__DATA FOR THE TASK__

(* ===== verification/TransitionEffect.v ===== *)
(** * The control record's transition system

    A relational reading of [apply]: [arm_effect] lists, per
    [RecordTransition], the condition under which the arm accepts and the
    record it produces. The theorems about traces are proved by cases on it. *)

From stdpp Require Import base gmap sets list strings.
From Stdlib Require Import ZArith Lia Ascii.
From S2P Require Import Prelude.
From S2P Require Import ControlRecord.
From S2P Require Import Transition.
From S2P Require Import TransitionInv.

Open Scope Z_scope.

Section effect.
Context `{!Hashes}.
Implicit Types old new r : MeshSignerControlRecordV1.

(** [old] with a pending operation opened in generation [g] at [epoch]. *)
Definition opened old (txn : bytes) (kind : PendingOpKind) (b : BackendKind) (g epoch : Z)
    (results : list TerminalResult) : MeshSignerControlRecordV1 :=
  MkRecord (rec_identity old) (rec_purpose old) (rec_revision old + 1) epoch g
    (rec_authority old) (rec_current_generation old) (rec_live_generations old)
    (Some (MkPendingOp txn kind g epoch (rec_purpose old) b (new_slot old g txn b)
             PendingPhase_Intent None))
    (rec_gc_pending old) results.

Definition observed old (p : PendingOp) (b : ExactBinding) : MeshSignerControlRecordV1 :=
  with_revision (rec_revision old + 1) (with_pending_op (Some
    (MkPendingOp (po_txn_id p) (po_kind p) (po_generation p) (po_epoch p) (po_purpose p)
       (po_backend p) (po_canonical_slot p) PendingPhase_KeyObserved (Some b))) old).

Definition gc_replaced old (idx : nat) (e : GcEntry) : MeshSignerControlRecordV1 :=
  with_revision (rec_revision old + 1)
    (with_gc_pending (<[idx:=e]> (rec_gc_pending old)) old).

(** How one GC entry may change while it is tracked. *)
Inductive gc_edge : GcEntry → GcEntry → Prop :=
| edge_first_absent s t :
    gc_edge (GcEntry_AwaitingInspection s t) (GcEntry_AbsentUnconfirmed s t)
| edge_second_absent s t :
    gc_edge (GcEntry_AbsentUnconfirmed s t) (GcEntry_Absent s t)
| edge_found_first s t b :
    gc_edge (GcEntry_AwaitingInspection s t) (GcEntry_Bound s t b GcState_Pending)
| edge_found_second s t b :
    gc_edge (GcEntry_AbsentUnconfirmed s t) (GcEntry_Bound s t b GcState_Pending)
| edge_conflict_first s t :
    gc_edge (GcEntry_AwaitingInspection s t) (GcEntry_InspectionConflict s t)
| edge_conflict_second s t :
    gc_edge (GcEntry_AbsentUnconfirmed s t) (GcEntry_InspectionConflict s t)
| edge_resolved s t b st st' :
    st ≠ GcState_Quarantine → st' ≠ GcState_Residual →
    gc_edge (GcEntry_Bound s t b st) (GcEntry_Bound s t b st').

Inductive arm_effect old (now : Z) : RecordTransition → MeshSignerControlRecordV1 → Prop :=
| eff_intent txn kind b g :
    rec_pending_op old = None →
    txn ∉ (tr_txn_id <$> rec_recent_terminal_results old) →
    kind_matches_authority (rec_authority old) kind = true →
    kind ≠ PendingOpKind_Reactivate →
    derive_next_generation old = Ok g →
    arm_effect old now (IntentRecorded txn kind b)
      (opened old txn kind b g (rec_epoch_high_water old) (rec_recent_terminal_results old))
| eff_key_observed tok b p :
    rec_revision old = expected_revision tok →
    rec_pending_op old = Some p → po_phase p = PendingPhase_Intent →
    pending_matches_token p tok = true → eb_slot b = po_canonical_slot p →
    arm_effect old now (KeyObserved tok b) (observed old p b)
| eff_activate tok d p b results :
    rec_revision old = expected_revision tok →
    rec_pending_op old = Some p → po_phase p = PendingPhase_KeyObserved →
    po_binding p = Some b → pending_matches_token p tok = true →
    push_bounded_terminal (rec_recent_terminal_results old)
      (MkTerminalResult (po_txn_id p) (Outcome_Activated (po_generation p))
         (Request_Activate (po_generation p) d) now false) = Ok results →
    arm_effect old now (ActivateFromKeyObserved tok d) (activated old p b d results)
| eff_revoke reason txn results :
    rec_epoch_high_water old + 1 < u64_modulus →
    push_bounded_terminal_urgent (rec_recent_terminal_results old)
      (revoke_result old reason txn now) = Ok results →
    arm_effect old now (RevokeUrgent reason txn) (revoked old reason results)
| eff_reactivate txn next b g reason results :
    rec_authority old = Authority_Revoked reason → rec_pending_op old = None →
    next ∉ (tr_txn_id <$> rec_recent_terminal_results old) →
    rec_epoch_high_water old + 1 < u64_modulus →
    derive_next_generation old = Ok g →
    push_bounded_terminal (rec_recent_terminal_results old)
      (MkTerminalResult txn (Outcome_Reactivated (rec_epoch_high_water old + 1))
         (Request_Reactivate next b) now false) = Ok results →
    arm_effect old now (ReactivateFromRevoked txn next b)
      (opened old next PendingOpKind_Reactivate b g (rec_epoch_high_water old + 1) results)
| eff_expired g :
    g ∈ rec_live_generations old → gr_not_after g ≤ now →
    rec_current_generation old ≠ Some (gr_generation g) →
    arm_effect old now (GenerationExpired (gr_generation g)) (expired old g)
| eff_gc t idx e e' :
    match t with
    | GcInspected _ None =>
        match e' with GcEntry_AbsentUnconfirmed _ _ | GcEntry_Absent _ _ => True | _ => False end
    | GcInspected _ (Some b) => ∃ s x, e' = GcEntry_Bound s x b GcState_Pending
    | GcInspectionConflict _ => ∃ s x, e' = GcEntry_InspectionConflict s x
    | GcResolved _ rz q => ∃ s x b, e' = GcEntry_Bound s x b
        (if q then GcState_Quarantine else if rz then GcState_Done else GcState_Pending)
    | _ => False
    end →
    rec_gc_pending old !! idx = Some e → gc_edge e e' →
    match t with
    | GcInspected id _ | GcInspectionConflict id | GcResolved id _ _ =>
        canonical_id (gc_slot e) = id
    | _ => False
    end →
    arm_effect old now t (gc_replaced old idx e')
| eff_gc_removal id txn e :
    iter_find (is_gc_entry id txn) (rec_gc_pending old) = Some e →
    observation_complete_and_residual_zero e = true →
    arm_effect old now (GcRemoval id txn)
      (with_revision (rec_revision old + 1) (with_gc_pending
         (List.filter (λ e, negb (is_gc_entry id txn e)) (rec_gc_pending old)) old))
| eff_acked txn :
    txn ∈ (tr_txn_id <$> rec_recent_terminal_results old) →
    arm_effect old now (TerminalAcked txn)
      (with_revision (rec_revision old + 1)
         (with_recent_terminal_results (ack_terminal (rec_recent_terminal_results old) txn) old))
| eff_stabilize : arm_effect old now StabilizationRewrite old.

Lemma is_terminal_txn_true old txn :
  is_terminal_txn old txn = true ↔ txn ∈ (tr_txn_id <$> rec_recent_terminal_results old).
Proof.
  unfold is_terminal_txn. rewrite iter_any_true, list_elem_of_fmap.
  setoid_rewrite has_txn_id_true. naive_solver.
Qed.

Lemma is_terminal_txn_false old txn :
  is_terminal_txn old txn = false ↔ txn ∉ (tr_txn_id <$> rec_recent_terminal_results old).
Proof. by rewrite <-is_terminal_txn_true, not_true_iff_false. Qed.

Ltac clean_arm :=
  res_inv;
  repeat match goal with
  | H : is_terminal_txn _ _ = false |- _ => apply is_terminal_txn_false in H
  | H : is_terminal_txn _ _ = true |- _ => apply is_terminal_txn_true in H
  | H : (_ =? _) = true |- _ => apply Z.eqb_eq in H
  | H : checked_add _ _ = Some _ |- _ => apply checked_add_Some in H as [-> ?]
  | H : bump_revision _ _ = Ok _ |- _ => apply bump_revision_Ok in H as [-> ?]
  end.

Lemma gc_at_effect old id idx e :
  position (has_slot_id id) (rec_gc_pending old) = Some idx →
  rec_gc_pending old !! idx = Some e → canonical_id (gc_slot e) = id.
Proof. intros Hi He. by destruct (position_lookup _ _ _ _ Hi He) as [?%bool_decide_eq_true _]. Qed.

Lemma gc_inspected_effect old now id found new :
  gc_inspected old id found = Ok new → arm_effect old now (GcInspected id found) new.
Proof.
  unfold gc_inspected. intros Hok. clean_arm. destruct x1 as [[slot txn] first]. clean_arm.
  pose proof (gc_at_effect _ _ _ _ Hok0 Hok1) as Hid.
  eapply (eff_gc _ _ _ _ x0); [|done| |done];
    destruct x0; simplify_eq; destruct found; eauto; constructor.
Qed.

Lemma gc_inspection_conflict_effect old now id new :
  gc_inspection_conflict old id = Ok new → arm_effect old now (GcInspectionConflict id) new.
Proof.
  unfold gc_inspection_conflict. intros Hok. clean_arm.
  pose proof (gc_at_effect _ _ _ _ Hok0 Hok1) as Hid.
  eapply (eff_gc _ _ _ _ x0); [|done| |done]; destruct x0; simplify_eq; eauto; constructor.
Qed.

Lemma gc_resolved_effect old now id rz q new :
  gc_resolved old id rz q = Ok new → arm_effect old now (GcResolved id rz q) new.
Proof.
  unfold gc_resolved. intros Hok. clean_arm.
  pose proof (gc_at_effect _ _ _ _ Hok0 Hok1) as Hid.
  eapply (eff_gc _ _ _ _ x0); [|done| |done];
    destruct x0 as [| |? ? ? []| |]; simplify_eq; eauto; constructor; by destruct q, rz.
Qed.

(** Every accepted arm is an effect, and bumps the revision by one. *)
Lemma apply_arm_effect old t now new rm :
  (∀ p, rec_pending_op old = Some p → po_generation p ≤ rec_generation_high_water old) →
  apply_arm old t now = Ok (new, rm) → arm_effect old now t new.
Proof.
  intros Hle Hok. destruct t; cbn [apply_arm] in Hok;
    try (apply bind_Ok in Hok as (? & Hok & Heq); injection Heq as <- <-).
  - unfold intent_recorded in Hok. clean_arm.
    match goal with H : derive_next_generation _ = Ok ?g |- _ =>
      apply (eff_intent old now _ _ _ g); try done end.
    + by destruct (rec_authority old), kind.
    + by destruct (rec_authority old), kind.
  - unfold key_observed in Hok. clean_arm.
    match goal with H : rec_pending_op _ = Some ?p |- _ =>
      apply (eff_key_observed old now _ _ p); try done; by apply dec_stable end.
  - apply activate_arm_Ok in Hok as (p & b & res & ? & ? & ? & ? & ? & ? & ? & ->); [|done].
    by eapply eff_activate.
  - apply revoke_arm_Ok in Hok as (res & [= -> ->] & ? & ? & ?). by constructor.
  - unfold reactivate_from_revoked in Hok. clean_arm.
    destruct (rec_authority old) as [| |reason] eqn:Ha; try done.
    match goal with
    | Hg : derive_next_generation _ = Ok ?g, Hp : push_bounded_terminal _ _ = Ok ?v |- _ =>
        by apply (eff_reactivate old now _ _ _ g reason v)
    end.
  - apply expired_arm_Ok in Hok as (lg & ? & <- & ? & ? & ? & -> & ->). by constructor.
  - by apply gc_inspected_effect.
  - by apply gc_inspection_conflict_effect.
  - by apply gc_resolved_effect.
  - unfold gc_removal in Hok. clean_arm. by eapply eff_gc_removal.
  - unfold terminal_acked in Hok. clean_arm. by constructor.
  - injection Hok as <- <-. constructor.
Qed.

Lemma Inv_pending_generation r p :
  Inv r → rec_pending_op r = Some p → po_generation p ≤ rec_generation_high_water r.
Proof. intros [_ Hcon _ _] Hp. by destruct (con_pending _ Hcon _ Hp) as (?&?&?&?&?&?). Qed.

(** [apply] is a replay of a recorded result or one effect. *)
Lemma apply_effect old t now cap new :
  Inv old → apply old t now cap = Ok new → new = old ∨ arm_effect old now t new.
Proof.
  intros Hinv [[_ ->]|(_ & rm & Hok & _)]%apply_Ok; [by left|]. right.
  eapply apply_arm_effect; [|done]. eauto using Inv_pending_generation.
Qed.
End effect.
Lemma derived_ids_unambiguous_witness : canonical_id sample_slot ≠ canonical_id sample_next_slot.
Proof.
  destruct (derived_ids_unambiguous sample_slot sample_next_slot sample_identity sample_identity)
    as [Hs _].
  - by vm_compute.
  - by vm_compute.
  - by vm_compute.
  - by vm_compute.
  - intros Heq. destruct (Hs Heq) as [Hst|[Hne Hcol]]; [by injection Hst|].
    apply Hne. exact (blake3_collision_free _ _ Hcol).
Defined.

(** The inspection of [sample_preempted]'s slot reports a key of another slot. *)
Definition sample_foreign_binding : ExactBinding :=
  MkExactBinding (MkSlotId [] PurposeId_RosterSync 7 [] BackendKind_File) sample_key [].

Lemma gc_inspected_foreign_binding_accepted_witness :
  ∃ new, apply sample_preempted
      (GcInspected (canonical_id sample_slot) (Some sample_foreign_binding)) 10 4 = Ok new ∧
    invariants_hold new = false.
Proof.
  exists (after sample_preempted
    (GcInspected (canonical_id sample_slot) (Some sample_foreign_binding))).
  split; [by_decide|].
  apply (gc_inspected_foreign_binding_accepted sample_preempted
    (GcEntry_AwaitingInspection sample_slot (sample_txn 1)) sample_foreign_binding 10 4).
  - exact sample_preempted_Inv.
  - by_decide.
  - by_decide.
  - by_decide.
Defined.

Definition sample_stuck :=
  Eval vm_compute in
    after sample_revoked (ReactivateFromRevoked (sample_txn 3) (sample_txn 3) BackendKind_File).

Lemma reactivate_same_txn_accepted_witness :
  apply sample_revoked (ReactivateFromRevoked (sample_txn 3) (sample_txn 3) BackendKind_File) 10 4
    = Ok sample_stuck ∧
  apply sample_stuck (ActivateFromKeyObserved (MkWorkerToken (sample_txn 3) PendingOpKind_Reactivate
    2 3 PurposeId_MeshSession EmptyString 5) sample_delegation) 10 4 = Err TE_TerminalTxnReused.
Proof.
  assert (apply sample_revoked (ReactivateFromRevoked (sample_txn 3) (sample_txn 3)
    BackendKind_File) 10 4 = Ok sample_stuck) as Hok by by_decide.
  split; [exact Hok|].
  pose proof (reactivate_same_txn_accepted sample_revoked (sample_txn 3) BackendKind_File 10 4
    sample_stuck) as Hstuck.
  destruct Hstuck as (_ & e & He & Hx & Hreq & Hall).
  - exact sample_revoked_Inv.
  - by_decide.
  - exact Hok.
  - apply Hall; [|exact He|reflexivity].
    apply (sample_step_Inv sample_revoked (ReactivateFromRevoked (sample_txn 3) (sample_txn 3)
      BackendKind_File)); [exact sample_revoked_Inv|reflexivity|exact I|exact Hok].
Defined.
End witnesses.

__PROBLEM STATEMENT__
Of the entries above, repeat exactly the lines between the line with "edge_resolved s t" and the line with "p = PendingPhase_KeyObserved →", inclusive, and no others.

__RESULT__
| edge_resolved s t b st st' :
    st ≠ GcState_Quarantine → st' ≠ GcState_Residual →
    gc_edge (GcEntry_Bound s t b st) (GcEntry_Bound s t b st').

Inductive arm_effect old (now : Z) : RecordTransition → MeshSignerControlRecordV1 → Prop :=
| eff_intent txn kind b g :
    rec_pending_op old = None →
    txn ∉ (tr_txn_id <$> rec_recent_terminal_results old) →
    kind_matches_authority (rec_authority old) kind = true →
    kind ≠ PendingOpKind_Reactivate →
    derive_next_generation old = Ok g →
    arm_effect old now (IntentRecorded txn kind b)
      (opened old txn kind b g (rec_epoch_high_water old) (rec_recent_terminal_results old))
| eff_key_observed tok b p :
    rec_revision old = expected_revision tok →
    rec_pending_op old = Some p → po_phase p = PendingPhase_Intent →
    pending_matches_token p tok = true → eb_slot b = po_canonical_slot p →
    arm_effect old now (KeyObserved tok b) (observed old p b)
| eff_activate tok d p b results :
    rec_revision old = expected_revision tok →
    rec_pending_op old = Some p → po_phase p = PendingPhase_KeyObserved →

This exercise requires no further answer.